A memória é a primeira vítima da ingestão compulsiva de grandes quantidades de álcool geralmente protagonizada por adolescentes em um curto espaço de tempo, alertam os pesquisadores chilenos que estudaram as consequências de uma prática tolerada por ser considerada um hábito ocasional. Estudo feito por pesquisadores da Universidade de Brown, nos EUA, aponta que o álcool sequestra os mecanismos de formação das memórias e muda a expressão das proteínas nos neurônios, criando uma necessidade de beber mais apesar de eventuais memórias ruins associadas à bebida no passado, como ressacas e acontecimentos desagradáveis.
A compulsão etílica, ou “binge drinking” em inglês, consiste em beber muito em pouquíssimo tempo. E se for associada ao tabaco, à maconha, ou a narcóticos mais potentes, o efeito pode se agravar. Os estudos demonstram que embora sejam hábitos restritos, em geral, aos finais de semana ou às festas, essa compulsão etílica “pode gerar muitos problemas” no cérebro que se perpetuam, além de facilitar vícios de longo prazo, declara Rodrigo Quintanilla, um dos pesquisadores da Universidade Autônoma do Chile que estudou as consequências dessas práticas altamente toleradas.
Embora os jovens tenham facilidade de se recuperar relativamente rápido das “bebedeiras”, o consumo de álcool produz “variações e mudanças no hipocampo, que tem a ver com a memória”, explica à AFP o pesquisador.

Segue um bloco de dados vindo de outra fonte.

Definition s3_start : result CA * store_world * list store_world :=
  LoadOrGenerateCA (ST := s3_storage (str "b")) (TS := s3_tree (str "b"))
    0 sample_time (Ok (sample_key 5)) (Ok 77) stale_bucket cluster_key.

(** The start succeeds and writes the tuple of its new CA over the old leaf. *)
Theorem s3_start_keeps_old_leaves :
  is_ok (fst (fst s3_start)) = true
  /\ (exists d v, s3_Get (str "b") (snd (fst s3_start)) tupleKey = SOk (d, v))
  /\ s3_Get (str "b") (snd (fst s3_start)) stale_key = SOk (str "old", str "old").
Proof.
  split; [vm_compute; reflexivity|]. split; [|vm_compute; reflexivity].
  assert (match s3_Get (str "b") (snd (fst s3_start)) tupleKey with SOk _ => true | _ => false end = true) as H by (vm_compute; reflexivity).
  destruct (s3_Get (str "b") (snd (fst s3_start)) tupleKey) as [[d v]| |]; [exists d, v; reflexivity|discriminate H..].
Qed.
(* ===== verification/CertConc.v ===== *)
(** * Concurrent certificates: what holds

    The invariant of the certificate cache under every interleaving of calls of [For], with entries
    evicted from memory and with whatever other nodes with the same CA do to the storage; the sharing
    of mints by concurrent calls; and a flush that a call outlives. *)

From S2P Require Import Prelude GoStrings Netip Encoding X509 CertKeys CertChain Storage GoUrl StorageTree CertCache CertCorrect Conc CertGo.

Open Scope Z_scope.

Section CertConc.
Context `{DG : Digests} `{CR : Crypto} `{CS : !CryptoSpec} `{XS : X509} {XP : X509Spec} `{UV : UuidV5}.
Context `{TR : TrustStores} {W : Type} `{TS : TreeStorage W}.
Context `{US : !UuidV5Spec} `{RS : !TrustStoresSpec} {TP : TreeSpec W}.
Variables (ca : CA) (ck : bytes) (asked : list Certificate -> Prop) (selves : list bytes -> Prop).
Hypothesis Hca : ca_ok ca.

(** The chains asked for are parsed, and their identifiers stand for them alone. *)
Hypothesis Hasked : forall reals, asked reals -> Forall parsed reals /\ id_unique asked selves ck reals.

(** ** The invariant *)

Definition hot_ok (hot : gmap bytes (list Certificate)) : Prop := map_Forall (entry_ok asked selves ca ck) hot.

Particularmente, “afetam o equilíbrio inflamatório e redox glial, deterioram a plasticidade sináptica, a memória e o metabolismo periférico mediante um mecanismo dependente do sistema de melanocortinas”, um dos principais atores que participam da consolidação dos vícios durante a adolescência e a idade adulta, segundo o estudo apresentado em revistas científicas e na Associação Americana para a Pesquisa do Alcoolismo.

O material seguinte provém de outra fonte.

(* ===== verification/Acceptors.v ===== *)
(** * Accepting connections (internal/session/httpproxy_acceptor.go, redirect_acceptor_linux.go,
      tproxy_acceptor_linux.go, internal/proxy/dispatcher.go, acceptLoop of cmd/mitmania/main.go)

    How each listener fills in the client and the destination of a session, and the
    loop that hands sessions to the dispatcher.  What the kernel answers is an
    argument; a raw socket address comes with its port as the two bytes in memory. *)

From S2P Require Import Prelude GoStrings Netip Encoding X509 ClientIP.

Open Scope Z_scope.

(** ** Connections *)

(** A [net.Addr]: the bytes of a [net.IP] and a port, or another kind of address. *)
Inductive net_addr : Type := TCPAddr (ip : list Z) (port : Z) | OtherAddr.

Record raw_sockaddr : Type := { sa_port : Z * Z; sa_addr : list Z }.

(** An accepted connection: whether it is a [net.TCPConn], its addresses, how getting
    at its file descriptor fails, and the answers to SO_ORIGINAL_DST at [SOL_IP] and
    at [SOL_IPV6]. *)
Record conn : Type := {
  c_tcp : bool; c_RemoteAddr : net_addr; c_LocalAddr : net_addr;
  c_SyscallConn : option string; c_Control : option string;
  c_dst4 : result raw_sockaddr; c_dst6 : result raw_sockaddr }.

(** What [net.Listener.Accept] and the acceptors fail with. *)
Inductive accept_error : Type := ErrClosed | AcceptErr (e : string).

Inductive acceptor : Type :=
  | HTTPProxyAcceptor (name : bytes)
  | RedirectAcceptor (name : bytes)
  | TProxyAcceptor (name : bytes).

Definition acceptor_name (a : acceptor) : bytes :=
  match a with HTTPProxyAcceptor n | RedirectAcceptor n | TProxyAcceptor n => n end.

(** A session with the connection and the listener it came from. *)
Record accepted : Type := { ac_Session : Session; ac_Conn : conn; ac_Acceptor : bytes }.

Definition no_addr : AddrPort := {| ap_Addr := AddrZero; ap_Port := 0 |}.

(** The client of a session: the peer, where it has an IP address. *)
Definition client_of (c : conn) : AddrPort :=
  match c_RemoteAddr c with TCPAddr ip port => tcpAddrPort ip port | OtherAddr => no_addr end.

(** ** The original destination *)

Definition ntohs (p : Z) : Z := Z.lor (Z.shiftr p 8) (Z.shiftl p 8 mod 2 ^ 16).

(** A [uint16] read from memory, in the byte order of the machine. *)
Definition load16 (big_endian : bool) (b : Z * Z) : Z :=
  if big_endian then fst b * 256 + snd b else snd b * 256 + fst b.

Definition getOriginalDst4 (big_endian : bool) (answer : result raw_sockaddr) : result AddrPort :=
  raw ← wrap "getsockopt SOL_IP/SO_ORIGINAL_DST" answer;
  Ok {| ap_Addr := Addr4 (of_be (sa_addr raw)); ap_Port := ntohs (load16 big_endian (sa_port raw)) |}.

Definition getOriginalDst6 (big_endian : bool) (answer : result raw_sockaddr) : result AddrPort :=
  raw ← wrap "getsockopt SOL_IPV6/IP6T_SO_ORIGINAL_DST" answer;
  Ok {| ap_Addr := Addr6 (of_be (sa_addr raw)) []; ap_Port := ntohs (load16 big_endian (sa_port raw)) |}.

Os jovens, recorda Quintanilla, costumam acreditar que são “invencíveis” e “não veem os danos que podem acontecer”, mas existem “mecanismos e vias bioquímicas dentro do hipocampo que serão afetados com o tempo”. A adolescência é o período da vida crucial para o desenvolvimento dos circuitos cerebrais responsáveis pela emoção e cognição, que supõe mudanças no volume cortical, no crescimento axonal, na expressão gênica e na definição das conexões corticais mediante um processo conhecido como “poda sináptica”.
Na análise “Centro de pesquisa para o estudo da conduta de beber álcool em adolescentes: da molécula à função cerebral e o metabolismo periférico”, os pesquisadores também tentam estabelecer o que faz com que de um consumo moderado passem à ingestão descontrolada e à dependência.
Mais sensibilidade aos estímulos
“Quando se torna adulto, o cérebro terá mais sensibilidade a certos estímulos estressantes ou da própria vida cotidiana”, como o estresse no trabalho, ou a combinação com o consumo de outras drogas, diz Quintanilla.
“São respostas que ficam em aberto porque nos dedicamos a analisar e esmiuçar uma parte do elo” no estudo com animais, que não pode ser feito com pessoas.
“Não podemos pegar adolescentes e abrir seus cérebros!”, exclama. Para prosseguir o estudo, a partir de agora deverão “levantar informações sobre o consumo de álcool e os hábitos de consumo, assim como aplicar ano a ano um teste cognitivo para saber a progressão do dano”, acrescentou, antes de reconhecer que não têm dinheiro para isso.
Com 3,3 milhões de mortes anuais, o alcoolismo é a terceira causa de mortes no mundo, atrás do tabaco e da hipertensão. No caso dos jovens entre 10 e 24 anos, 7,4% das mortes e deficiências são atribuídas ao álcool.